Un engagement fort dans cette direction créerait un précédent vertueux et inciterait d’autres acteurs majeurs, tels que l’italien ENI ou même l’Agence Française de Développement (AFD), à rediriger leurs investissements vers des solutions fondées sur la nature, avec un impact carbone scientifiquement vérifiable.

Enfin, parce que TotalEnergies est une entreprise de droit français, l’État français a une responsabilité directe. Il lui revient d’exiger de ses champions industriels des pratiques exemplaires, notamment en matière de justice climatique. La France, qui se veut porteuse d’une diplomatie environnementale ambitieuse depuis la COP21, ne peut plus fermer les yeux sur les agissements de ses multinationales en Afrique centrale.
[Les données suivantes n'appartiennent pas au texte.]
(** A request of [c] to [p] for term [t], in whatever state. *)
Definition ballot_of net c t p : Prop := (c, t, p) ∈ asked net ∨ voted net c t p.

Record inv (k : nat) (net : Net) : Prop := {
  inv_node i n : nodes net !! i = Some n →
    i ∈ members ∧ selfAddr (R:=env i) n = i ∧ dom (Peers n) = members ∖ {[i]} ∧
    (Z.of_nat (size members) < 2 * (calculateQuorum (R:=env i) n).1)%Z ∧
    (0 ≤ CurrentTerm n ≤ Z.of_nat k)%Z;
  inv_total i : i ∈ members → is_Some (nodes net !! i);
  inv_ballot c t p : ballot_of net c t p →
    p ∈ members ∧ (0 < t)%Z ∧ ∃ n, nodes net !! c = Some n ∧ (t ≤ CurrentTerm n)%Z;
  inv_once c t p :
    ((c, t, p) ∈ asked net → ¬ voted net c t p) ∧ ((c, t, p) ∈ replied net → p ∉ voters net c t);
  inv_vote c t p n : voted net c t p → nodes net !! p = Some n →
    (t ≤ CurrentTerm n)%Z ∧ (CurrentTerm n = t → VotedFor n = c);
  inv_unique c c' t p : voted net c t p → voted net c' t p → c = c';
  inv_candidate c n : nodes net !! c = Some n → role n = Candidate →
    votesReceived n = Z.of_nat (size (voters net c (CurrentTerm n)));
  inv_leader c n : nodes net !! c = Some n → role n = Leader → (0 < CurrentTerm n)%Z →
    (c, CurrentTerm n) ∈ elected net;
  inv_elected c t : (c, t) ∈ elected net →
    (Z.of_nat (size members) < 2 * Z.of_nat (size (voters net c t)))%Z
}.

Lemma selfAddr_address `{R : Runtime} n n' : Address n' = Address n → selfAddr n' = selfAddr n.
Proof. unfold selfAddr. by intros ->. Qed.

(** A node that moves within the terms seen so far. *)
Lemma inv_moves k net i n n' :
  inv k net → nodes net !! i = Some n → moves (R:=env i) n n' →
  (CurrentTerm n' ≤ Z.of_nat (S k))%Z →
  inv (S k) (set_nodes (<[i := n']> (nodes net)) net).
Proof.
  intros HI Hn Hm Hk. destruct (inv_node _ _ HI i n Hn) as (Hi & Hself & Hpeers & Hq & Ht).
  destruct Hm as [Ha Hp Hcq Hterm Hvote Hrole].
  split; simpl.
  - intros j m. destruct (decide (i = j)) as [<-|].
    + rewrite lookup_insert_eq. intros [= <-].
      rewrite (selfAddr_address _ _ Ha), Hp, Hcq. split_and!; try done; lia.
    + rewrite lookup_insert_ne by done. intros Hj.
      destruct (inv_node _ _ HI j m Hj) as (? & ? & ? & ? & ?). split_and!; try done; lia.
  - intros j Hj. destruct (decide (i = j)) as [<-|]; [rewrite lookup_insert_eq; eauto|].
    rewrite lookup_insert_ne by done. by apply (inv_total _ _ HI).
  - intros c t p Hb. destruct (inv_ballot _ _ HI c t p Hb) as (? & ? & m & Hc & ?).
    split_and!; try done. destruct (decide (i = c)) as [<-|].
    + exists n'. rewrite lookup_insert_eq. split; [done|]. rewrite Hn in Hc. simplify_eq. lia.
    + exists m. by rewrite lookup_insert_ne.
  - apply (inv_once _ _ HI).
  - intros c t p m Hv. destruct (decide (i = p)) as [<-|].
    + rewrite lookup_insert_eq. intros [= <-].
      destruct (inv_vote _ _ HI c t i n Hv Hn) as [? Hc]. split; [lia|]. intros Et.
      rewrite Hvote; [apply Hc|..]; [lia..|]. rewrite Hc by lia.
      destruct (inv_ballot _ _ HI c t i (or_intror Hv)) as (_ & _ & m & Hm & _).
      intros ->. by apply named, (inv_node _ _ HI "" m).
    + rewrite lookup_insert_ne by done. by apply (inv_vote _ _ HI).
  - apply (inv_unique _ _ HI).
  - intros c m. destruct (decide (i = c)) as [<-|].
    + rewrite lookup_insert_eq. intros [= <-] Hr. destruct Hrole as [?|(Hr' & -> & ->)]; [congruence|].
      apply (inv_candidate _ _ HI); [done|congruence].
    + rewrite lookup_insert_ne by done. by apply (inv_candidate _ _ HI).
  - intros c m. destruct (decide (i = c)) as [<-|].
    + rewrite lookup_insert_eq. intros [= <-] Hr. destruct Hrole as [?|(Hr' & -> & _)]; [congruence|].
      apply (inv_leader _ _ HI); [done|congruence].
    + rewrite lookup_insert_ne by done. by apply (inv_leader _ _ HI).
  - apply (inv_elected _ _ HI).
Qed.

(** Fewer requests and answers on the way. *)
Lemma inv_fewer k net A B :
  inv k net → A ⊆ asked net → B ⊆ replied net →
  inv k (MkNet (nodes net) A B (counted net) (elected net)).
Proof.
  intros HI HA HB.
  assert (∀ c t p, voted (MkNet (nodes net) A B (counted net) (elected net)) c t p →
    voted net c t p) as Hv by (intros c t p [?|?]; [left; set_solver|by right]).
  split; simpl; try apply HI.
  - intros c t p [?|?%Hv]; apply (inv_ballot _ _ HI); [left; set_solver|by right].
  - intros c t p. destruct (inv_once _ _ HI c t p) as [H1 H2]. split.
    + intros ? ?%Hv. apply H1; [set_solver|done].
    + intros ?. apply H2. set_solver.
  - intros c t p n ?%Hv. by apply (inv_vote _ _ HI).
  - intros c c' t p ?%Hv ?%Hv. by eapply (inv_unique _ _ HI).
Qed.

(** A grant, once the voter has committed itself. *)
Lemma inv_grant k net c t p n :
  inv k net → (c, t, p) ∈ asked net → nodes net !! p = Some n →
  CurrentTerm n = t → VotedFor n = c → (∀ c', voted net c' t p → c' = c) →
  inv k (MkNet (nodes net) (asked net ∖ {[(c, t, p)]}) (replied net ∪ {[(c, t, p)]})
    (counted net) (elected net)).
Proof.
  intros HI Ha Hn Ht Hc Hu.
  assert (∀ c0 t0 p0, voted (MkNet (nodes net) (asked net ∖ {[(c, t, p)]})
    (replied net ∪ {[(c, t, p)]}) (counted net) (elected net)) c0 t0 p0 →
    voted net c0 t0 p0 ∨ (c0 = c ∧ t0 = t ∧ p0 = p)) as Hv.
  { intros c0 t0 p0 [Hr|Hr]; [|by left; right]. simpl in Hr.
    apply elem_of_union in Hr as [?|Hr%elem_of_singleton]; [by left; left|right]. naive_solver. }
  split; simpl; try apply HI.
  - intros c0 t0 p0 [?|[?|(-> & -> & ->)]%Hv]; apply (inv_ballot _ _ HI).
    + left. simpl in *. set_solver.
    + by right.
    + by left.
  - intros c0 t0 p0. destruct (inv_once _ _ HI c0 t0 p0) as [H1 H2]. split.
    + intros [? Hne]%elem_of_difference [?|(-> & -> & ->)]%Hv; [by apply H1|].
      by apply Hne, elem_of_singleton.
    + intros [?|Hr%elem_of_singleton]%elem_of_union; [by apply H2|]. simplify_eq.
      intros Hin. by apply H1; [|right].
  - intros c0 t0 p0 m [?|(-> & -> & ->)]%Hv Hm; [by apply (inv_vote _ _ HI c0 t0 p0)|].
    rewrite Hn in Hm. simplify_eq. split; [lia|done].
  - intros c0 c1 t0 p0 [?|(-> & -> & ->)]%Hv [?|(-> & ? & ?)]%Hv; simplify_eq; try done.
    + by eapply (inv_unique _ _ HI).
    + by apply Hu.
    + symmetry. by apply Hu.
Qed.

Lemma vote_term `{R : Runtime} now t c n :
  CurrentTerm (evaluateVote now t c n).2 = CurrentTerm n ∨
  CurrentTerm (evaluateVote now t c n).2 = t.
Proof.
  unfold evaluateVote. case_match; [by left|]. case_match; [by left|].
  destruct (CurrentTerm n <? t)%Z; case_match; simpl; auto.
Qed.

Lemma inv_StepVote k net c t p n now :
  inv k net → (c, t, p) ∈ asked net → nodes net !! p = Some n →
  inv (S k) (MkNet (<[p := (evaluateVote (R:=env p) now t c n).2]> (nodes net))
    (asked net ∖ {[(c, t, p)]})
    (if (evaluateVote (R:=env p) now t c n).1 then replied net ∪ {[(c, t, p)]} else replied net)
    (counted net) (elected net)).
Proof.
  intros HI Ha Hn.
  destruct (inv_ballot _ _ HI c t p (or_introl Ha)) as (_ & _ & m & Hc & Htm).
  destruct (inv_node _ _ HI c m Hc) as (Hcm & _ & _ & _ & ?).
  destruct (inv_node _ _ HI p n Hn) as (_ & _ & _ & _ & ?).
  assert (inv (S k) (set_nodes (<[p := (evaluateVote (R:=env p) now t c n).2]> (nodes net)) net))
    as HI'.
  { apply (inv_moves _ _ _ n); [done..|apply moves_vote|].
    destruct (vote_term (R:=env p) now t c n) as [->| ->]; lia. }
  destruct (evaluateVote (R:=env p) now t c n) as [[] n'] eqn:E; simpl in *.
  - apply vote_granted in E as (Et & Ev & Hold).
    refine (inv_grant (S k) (set_nodes (<[p := n']> (nodes net)) net) c t p n' HI' Ha
      (lookup_insert_eq _ _ _) Et Ev _).
    intros c' Hv. destruct (inv_vote _ _ HI c' t p n Hv Hn) as [? Hc'].
    destruct Hold as [?|(Hnt & [E|E])]; [lia| |rewrite <-E; symmetry; by apply Hc'].
    rewrite (Hc' Hnt) in E. subst c'. exfalso.
    destruct (inv_ballot _ _ HI "" _ p (or_intror Hv)) as (_ & _ & m' & Hm' & _).
    by apply named, (inv_node _ _ HI "" m').
  - refine (inv_fewer (S k) (set_nodes (<[p := n']> (nodes net)) net) _ _ HI' _ _); [|done].
    simpl. set_solver.
Qed.

(** New requests of a node for the term it is in. *)
Lemma inv_ask (k : nat) (net : Net) (i : string) (n : Node) (new : gset ballot) :
  inv k net → nodes net !! i = Some n → (0 < CurrentTerm n)%Z →
  (∀ (c : string) (t : Z) (p : string), (c, t, p) ∈ new → c = i ∧ t = CurrentTerm n ∧ p ∈ members ∧ ¬ voted net c t p) →
  inv k (MkNet (nodes net) (asked net ∪ new) (replied net) (counted net) (elected net)).
Proof.
  intros HI Hn Hpos Hnew. split; try apply HI.
  - intros c t p [[Ha|(-> & -> & ? & _)%Hnew]%elem_of_union|Hv].
    + apply (inv_ballot _ _ HI). by left.
    + split_and!; [done..|]. by exists n.
    + apply (inv_ballot _ _ HI). by right.
  - intros c t p. destruct (inv_once _ _ HI c t p) as [H1 H2]. split; [|exact H2].
    intros [Ha|(_ & _ & _ & Hno)%Hnew]%elem_of_union; [by apply H1|done].
Qed.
Une conférence internationale pour la transparence et la sauvegarde des tourbières

C’est dans cette dynamique que s’inscrit le projet porté par l’Organisation pour la Protection, la Préservation et la Promotion de l’Écosystème des Tourbières du Bassin du Congo (OPET‑BC). Cette organisation entend organiser à Paris, à l’occasion du 10ᵉ anniversaire de la COP21, une conférence internationale sur les tourbières du Congo. L’objectif est clair : exiger transparence, justice écologique et coopération internationale pour la sauvegarde de ces écosystèmes critiques. Il est impératif que la France soutienne activement cette initiative, tant par son appui diplomatique que par un engagement financier conséquent, afin de réaffirmer son rôle moteur dans la mise en œuvre des Accords de Paris et dans la protection des puits de carbone naturels mondiaux.

Pour une écologie qui respecte les peuples et les forêts. Le projet BaCaSi, loin de représenter une avancée climatique, illustre les dérives d’un capitalisme vert déconnecté des réalités locales. Pour que la transition écologique soit crédible, elle doit s’appuyer sur des solutions efficaces, équitables et scientifiquement fondées. La préservation des tourbières du bassin du Congo en est une. Elle requiert un engagement international fort, fondé sur le respect des populations locales et la transparence des financements. Face à l’urgence climatique, il ne s’agit plus de verdir des bilans, mais de changer de modèle.